During FOX 13's visit to the lab, Winouker revealed what the DEA is up against in its war on drugs. She opened a storage unit to reveal a stockpile of illegal substances the lab is testing.

"So here you have meth, oxycodone, steroids. We have marijuana, cocaine, more marijuana, synthetic cathinones, heroine, cocaine... candy made from fetynel," she said as she went through the stash.
                   
There were also cases toward the back of the unit holding what the lab calls bulk submissions - kilos of cocaine. The lab also deals with new drug compounds so vast and dangerous, the location isn't publicized.

"It's a new danger, not just for the public, but for the law enforcement," Winouker said.

After illegal drugs are seized, they're brought to the lab. But it's not as simple as boxing them up and bringing them over. Some of the compounds brought to the lab require protective suits - and many times, the DEA doesn't even know what's in the drugs. So every precaution has to be taken. 

Mirlande Germa-Titus is the senior forensic chemist at the lab and knows the dangers they're dealing with.

"We go in level 8, which is this hazmat suit you see here. It is very dangerous," she explained while showing us a plastic, head-to-toe suit. "Lab coat is a must...Proper gloves and goggles."

The rise in synthetic opiods is the main reason for the precautions. They've encountered a new drug that's 50 times more potent than heroine, and blows morphine away.
                   
"Fentenyl is dangerous because it's 100 times more potent than morphine. It can go through your skin and if you inhale it, it can cause death," Germa-Titus said.

Fentenyl has legitimate medical uses for cancer pain relief when it's delivered in a time-released patch. On the street, an illicit pill can kill instantly. In Tampa, the amount of fentanyl exhibits submitted to the laboratory for analysis doubled from 2015-2016. For the state of Florida, their fentanyl exhibits increased from seven in 2015 to 55 in 2016.

"Right now, we have an unknown pink powder," Germa-Titus said as she showed us how they handle a compound. "I'm grinding, prepping a composite for analysis."

Once it's ready, the same is compared to known substances, using a computer to see what they can identify.

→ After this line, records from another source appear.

(** * The inventory ledger of [inventory_system.py]

    A shallow embedding of the [Inventory] class: the stock mapping is an
    insertion-ordered dictionary, the methods are computations in a small
    state-and-exception monad over a world made of the object's [_stock], the
    file system and the records handed to the module logger. *)

From Stdlib Require Import ZArith List String Bool Lia.
From Stdlib Require Import SpecFloat DecimalString.
Import ListNotations.

Local Open Scope string_scope.
Local Open Scope list_scope.
Local Open Scope Z_scope.

(** ** Python values *)

(** Dictionary keys handed to [str()]: the hashable scalars. *)
Inductive pykey : Type :=
| KNone
| KBool (b : bool)
| KInt (z : Z)
| KStr (s : string).

(** The values [json.load] produces, which are also the arguments the
    methods are called with.  A float is an IEEE value: signed zero, signed
    infinity, NaN, or [(-1)^s * m * 2^e]. *)
#[warnings="-register-all"]
Inductive pyval : Type :=
| PNone
| PBool (b : bool)
| PInt (z : Z)
| PFloat (f : spec_float)
| PStr (s : string)
| PList (l : list pyval)
| PDict (items : list (pykey * pyval)).

(** The exception classes the module raises, catches or lets through. *)
Inductive exn : Type :=
| TypeError
| ValueError
| KeyError
| OverflowError
| FileNotFoundError
| JSONDecodeError
| OSError.

Definition exn_eqb (a b : exn) : bool :=
  match a, b with
  | TypeError, TypeError | ValueError, ValueError | KeyError, KeyError
  | OverflowError, OverflowError | FileNotFoundError, FileNotFoundError
  | JSONDecodeError, JSONDecodeError | OSError, OSError => true
  | _, _ => false
  end.

(** [subclass e c]: an exception of class [e] is caught by [except c].
    [json.JSONDecodeError] derives from [ValueError], [FileNotFoundError]
    from [OSError]; [OverflowError] derives from [ArithmeticError] only. *)
Definition subclass (e c : exn) : bool :=
  match e, c with
  | JSONDecodeError, ValueError => true
  | FileNotFoundError, OSError => true
  | _, _ => exn_eqb e c
  end.

Inductive result (A : Type) : Type :=
| Ok (a : A)
| Raise (e : exn).
Arguments Ok {A} a.
Arguments Raise {A} e.

(** [isinstance(v, int)], with the integer the value stands for: [bool] is
    a subclass of [int], [True] is 1 and [False] is 0. *)
Definition as_int (v : pyval) : option Z :=
  match v with
  | PInt z => Some z
  | PBool b => Some (if b then 1 else 0)
  | _ => None
  end.

(** [int(f)] on a float: truncation toward zero of a finite value,
    [ValueError] on NaN, [OverflowError] on an infinity. *)
Definition int_of_float (f : spec_float) : result Z :=
  match f with
  | S754_zero _ => Ok 0
  | S754_infinity _ => Raise OverflowError
  | S754_nan => Raise ValueError
  | S754_finite s m e =>
      let magnitude := Z.shiftl (Z.pos m) e in
      Ok (if s then - magnitude else magnitude)
  end.

(** [str(k)] on a key. *)
Definition py_str (k : pykey) : string :=
  match k with
  | KNone => "None"
  | KBool true => "True"
  | KBool false => "False"
  | KInt z => NilZero.string_of_int (Z.to_int z)
  | KStr s => s
  end.

(** A reading of decimal literals, used where a concrete [int()] on strings
    is needed to run an example. *)
Definition ascii_decimal (s : string) : option Z :=
  option_map Z.of_int (NilZero.int_of_string s).

(** ** The insertion-ordered dictionary [Dict[str, int]] *)

Definition dict : Type := list (string * Z).

(** [d[k]], [None] standing for the missing key. *)
Fixpoint dict_get (d : dict) (k : string) : option Z :=
  match d with
  | [] => None
  | (k', v) :: rest => if String.eqb k' k then Some v else dict_get rest k
  end.

(** [d.get(k, default)] *)
Definition dict_get_default (d : dict) (k : string) (default : Z) : Z :=
  match dict_get d k with
  | Some v => v
  | None => default
  end.

(** [k in d] *)
Definition dict_contains (d : dict) (k : string) : bool :=
  match dict_get d k with
  | Some _ => true
  | None => false
  end.

(** [d[k] = v]: an existing key keeps its place, a new one goes last. *)
Fixpoint dict_setitem (d : dict) (k : string) (v : Z) : dict :=
  match d with
  | [] => [(k, v)]
  | (k', v') :: rest =>
      if String.eqb k' k then (k', v) :: rest
      else (k', v') :: dict_setitem rest k v
  end.

(** [del d[k]] *)
Fixpoint dict_delitem (d : dict) (k : string) : dict :=
  match d with
  | [] => []
  | (k', v') :: rest =>
      if String.eqb k' k then dict_delitem rest k
      else (k', v') :: dict_delitem rest k
  end.

Definition dict_keys (d : dict) : list string := map fst d.

(** A Python dictionary holds a key once. *)
Fixpoint unique_keys (d : dict) : bool :=
  match d with
  | [] => true
  | (k, _) :: rest => negb (dict_contains rest k) && unique_keys rest
  end.

(** ** The world: object, files, log *)

Inductive level : Type := INFO | WARNING | ERROR.

(** A call to the logger: its severity and its format string (the
    arguments, a timestamp among them, are left out). *)
Record log_record : Type := LogRecord { levelname : level; msg : string }.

This particular sample was clear of fentenyl, but that doesn't mean it's in the clear. Analysis showed an "unknown" compound, which could be just as or more dangerous.

"This is considered the 'hot side,'" Germa-Titus said, guiding us through the lab. "This is where we have all the dangers to you, the solvents. That's why you have on your glasses, as well. Everything is constantly changing."

Drugs are classified and made illegal according to their ingredients. Illegal drug-makers play chemist, constantly changing the structure of compounds, trying to stay ahead of the law. That means the lab finds new compounds on a regular basis.

"The amount that we're seeing is increasing over the years with the synthetic catanoids, cathanones and now, with the fentenyl," Winouker said.

That translates to anything from bath salts, to elephant tranquilizers, to the deadly synthetic drug known as "pink" -  which the DEA says has been involved in an increasing number of overdoses nationwide.

But the agency said it has a secret weapon. t's a half a million-dollar machine called a nuclear resonance spectrometer. It is one of the most powerful instruments a crime lab can have to identify new compounds, by showing how the atoms are connected to each other.

"It's instrumentation that, kind of, allows us to put the molecule back together," Winouker says. "We'll be able to say to our agents, say, 'this is a new compound [you're] seeing in the streets... The consumer needs to be aware that it is truly playing Russian roulette. You just don't know what you're going to get."